Oj tak, doskonale to rozumiem Każdy ruch potrafił ciągnąć albo kłuć, a jazda autem to był istny tor przeszkód. Człowiek myślał, że poród za nim, a tu jeszcze bóle po cc
Kazdy ma inne obawy. Ja na przyklad przeraźliwie balam sie cesarki… mam jakies 25/30 koleżanek po CC i kazda, ale to kazda predzej czy pozniej (niektore po kilu latach boryka sie z jakimis problemami nie tylkk ginekologicznymi) moj stach przed czc byl chyba na tyle duzy ze w poniedzialek poszlam na wywolanie porodu dowiedzialam sie ze beda mnie cieli w srode… a w nocy z poniedzialku na srode dostalam pierwszy skurcz o 12: 20, a juz o 2: 40 synek byl na swiecie
Ogólnie przed każdym porodem obojętnie jaki by był każda z nas ma obawy i lęki
Dokładnie w każdym może wyjść jakaś komplikacja .

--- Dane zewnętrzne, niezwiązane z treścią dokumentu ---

(** [random.randint(lo, hi)] *)
Definition randint (lo hi : N) : M N :=
  fun w => (Val (lo + N.modulo (w_random w) (hi - lo + 1))%N, w).

(** An entry [key: value] of a dict. *)
Definition kv (key : string) (value : json) : string * json := (key, value).

(** The shape every tool returns its payload in. *)
Definition tool_result (payload : list (string * json)) : json :=
  JObj [kv "content"
          (JArr [JObj [kv "type" (JStr (lit "text"));
                       kv "text" (JDumps (JObj payload))]])].

(* ================================================================= *)
(** ** The remote side, as PyGithub shows it *)

Definition github_exception (cls : string) (status : Z) (message : string)
    (errors : option (list ErrorItem)) : exn :=
  GithubException cls status
    (Some {| eb_message := Some (lit message); eb_errors := errors |})
    (lit message).

Definition not_found : exn :=
  github_exception "UnknownObjectException" 404 "Not Found" None.

Definition set_branches (l : list Branch) (r : Repo) : Repo :=
  {| r_full_name := r_full_name r; r_default_branch := r_default_branch r;
     r_branches := l; r_pulls := r_pulls r; r_history := r_history r;
     r_files := r_files r; r_write := r_write r; r_attrs := r_attrs r |}.

Definition set_pulls (l : list Pull) (r : Repo) : Repo :=
  {| r_full_name := r_full_name r; r_default_branch := r_default_branch r;
     r_branches := r_branches r; r_pulls := l; r_history := r_history r;
     r_files := r_files r; r_write := r_write r; r_attrs := r_attrs r |}.

Definition find_branch (name : pystr) (r : Repo) : option Branch :=
  find (fun b => pystr_eqb (b_name b) name) (r_branches r).

(** [github.get_repo(full_name)] *)
Definition get_repo (full_name : pystr) : M Repo :=
  request (GetRepo full_name)
    (fun w => if pystr_eqb full_name (r_full_name (w_repo w))
              then (inl (w_repo w), w) else (inr not_found, w)).

(** [list(repository.get_branches())] *)
Definition get_branches : M (list Branch) :=
  request GetBranches (fun w => (inl (r_branches (w_repo w)), w)).

(** [repository.get_branch(name)] *)
Definition get_branch (name : json) : M Branch :=
  n <- expect_str name ;;
  request (GetBranch n)
    (fun w => match find_branch n (w_repo w) with
              | Some b => (inl b, w)
              | None => (inr not_found, w)
              end).

Definition is_open (pr : Pull) : bool := pystr_eqb (pr_state pr) (lit "open").

(** [list(repository.get_pulls(state=state))] *)
Definition get_pulls (state : json) : M (list Pull) :=
  st <- expect_str state ;;
  request (GetPulls state)
    (fun w => (inl (filter (fun pr => pystr_eqb st (lit "all")
                                      || pystr_eqb (pr_state pr) st)
                      (r_pulls (w_repo w))), w)).

(** [list(repository.get_commits(sha=sha))] *)
Definition get_commits (sha : pystr) : M (list pystr) :=
  request (GetCommits sha) (fun w => (inl (r_history (w_repo w) sha), w)).

(** The branch [create_git_ref] adds to a repository. *)
Definition with_branch (name sha : pystr) (r : Repo) : Repo :=
  set_branches
    (r_branches r
     ++ [{| b_name := name; b_sha := sha;
            b_date := match find (fun b => pystr_eqb (b_sha b) sha)
                              (r_branches r) with
                      | Some b => b_date b
                      | None => DateMissing
                      end;
            b_protected := false |}]) r.

(** [repository.create_git_ref(ref=f"refs/heads/{name}", sha=sha)]: the
    remote side refuses a name that exists with status 422. *)
Definition create_git_ref (name sha : pystr) : M unit :=
  request (CreateGitRef (lit "refs/heads/" ++ name) sha)
    (fun w =>
       match find_branch name (w_repo w) with
       | Some _ =>
           (inr (github_exception "GithubException" 422
                   "Reference already exists" None), w)
       | None =>
           (inl tt, set_repo (with_branch name sha (w_repo w)) w)
       end).

Definition same_direction (head base : pystr) (pr : Pull) : bool :=
  pystr_eqb (pr_head pr) head && pystr_eqb (pr_base pr) base.

(** [repository.create_pull(title=, body=, head=, base=)]: the remote side
    refuses a second open pull request of the same direction with status
    422. *)
Definition create_pull (title body head base : json) : M Pull :=
  _ <- expect_str title ;;
  _ <- expect_str body ;;
  h <- expect_str head ;;
  b <- expect_str base ;;
  request (CreatePull h b)
    (fun w =>
       if existsb (fun pr => is_open pr && same_direction h b pr)
            (r_pulls (w_repo w))
       then (inr (github_exception "GithubException" 422 "Validation Failed"
                    (Some [ErrorDict
                             (Some (lit "A pull request already exists"))])),
             w)
       else
         let pr := {| pr_number := 1 + Z.of_nat (List.length (r_pulls (w_repo w)));
                      pr_state := lit "open"; pr_head := h; pr_base := b;
                      pr_title := title; pr_body := body; pr_attrs := [] |} in
         (inl pr, set_repo (set_pulls (r_pulls (w_repo w) ++ [pr]) (w_repo w)) w)).

(* ================================================================= *)
(** ** Error results *)

Definition status_of (e : exn) : json :=
  match e with
  | GithubException _ status _ _ => JNum status
  | PyError _ _ => JNull
  end.

(** The message the handlers of [GithubException] extract: [str(e)], or
    the [message] of the body when the body is a dict that has one. *)
Definition github_message (e : exn) : json :=
  let error_msg :=
    if truthy (str_of e) then str_of e else JStr (lit "Unknown error") in
  match e with
  | GithubException _ _ (Some body) _ =>
      match eb_message body with
      | Some m => JStr m
      | None => error_msg
      end
  | _ => error_msg
  end.

(** The message the handlers of [Exception] build. *)
Definition generic_message (e : exn) : json :=
  let error_msg :=
    if truthy (str_of e) then str_of e else JFmt TUnknownError [type_name e] in
  match e with
  | PyError "AssertionError" _ => JFmt TAssertion [error_msg]
  | _ => error_msg
  end.

(** The [except GithubException] block most tools end with. *)
Definition github_error_payload (e : exn) : list (string * json) :=
  [kv "success" (JBool false);
   kv "error" (JFmt TGithubApiError [github_message e]);
   kv "status" (status_of e);
   kv "error_type" (type_name e)].

(** The [except Exception] block every tool ends with. *)
Definition generic_error_payload (e : exn) : list (string * json) :=
  [kv "success" (JBool false);
   kv "error" (generic_message e);
   kv "error_type" (type_name e)].

(** The value [f"... {e.data.get('message', str(e)) if ... else str(e)}"]
    of lines 1051 and 1123 interpolates. *)
Definition branch_error_detail (e : exn) : json :=
  match e with
  | GithubException _ _ (Some body) _ =>
      match eb_message body with
      | Some m => JStr m
      | None => str_of e
      end
  | _ => str_of e
  end.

Ja to też panicznie boję się cesarki ale najprawdopodobniej będę miała indukcję i teraz panicznie boję się indukcji która i tak skończy się cesarką. Wszystkie znajome i kuzynki które miały indukcje męczyły się 2-3 dni a i tak miały cc
Szwagierka z poprzednim dzieckiem miała indukcję i urodziła naturalnie. To nie jest powiedziane że po indukcji jest CC. Bądź dobrej myśli
Każdy poród jest inny. Wiec nie ma co słuchać historii innych i dodatkowo martwić się, że u nas bedzie podobnie.
To zupełnie naturalne, że się boisz. Indukcja nie zawsze kończy się cc każda historia jest inna. Ważne, byś miała dobre wsparcie i zaufanie do zespołu.
Wiesz to że u nich indukcja zakończyła się cc, nie znaczy, że i u ciebie.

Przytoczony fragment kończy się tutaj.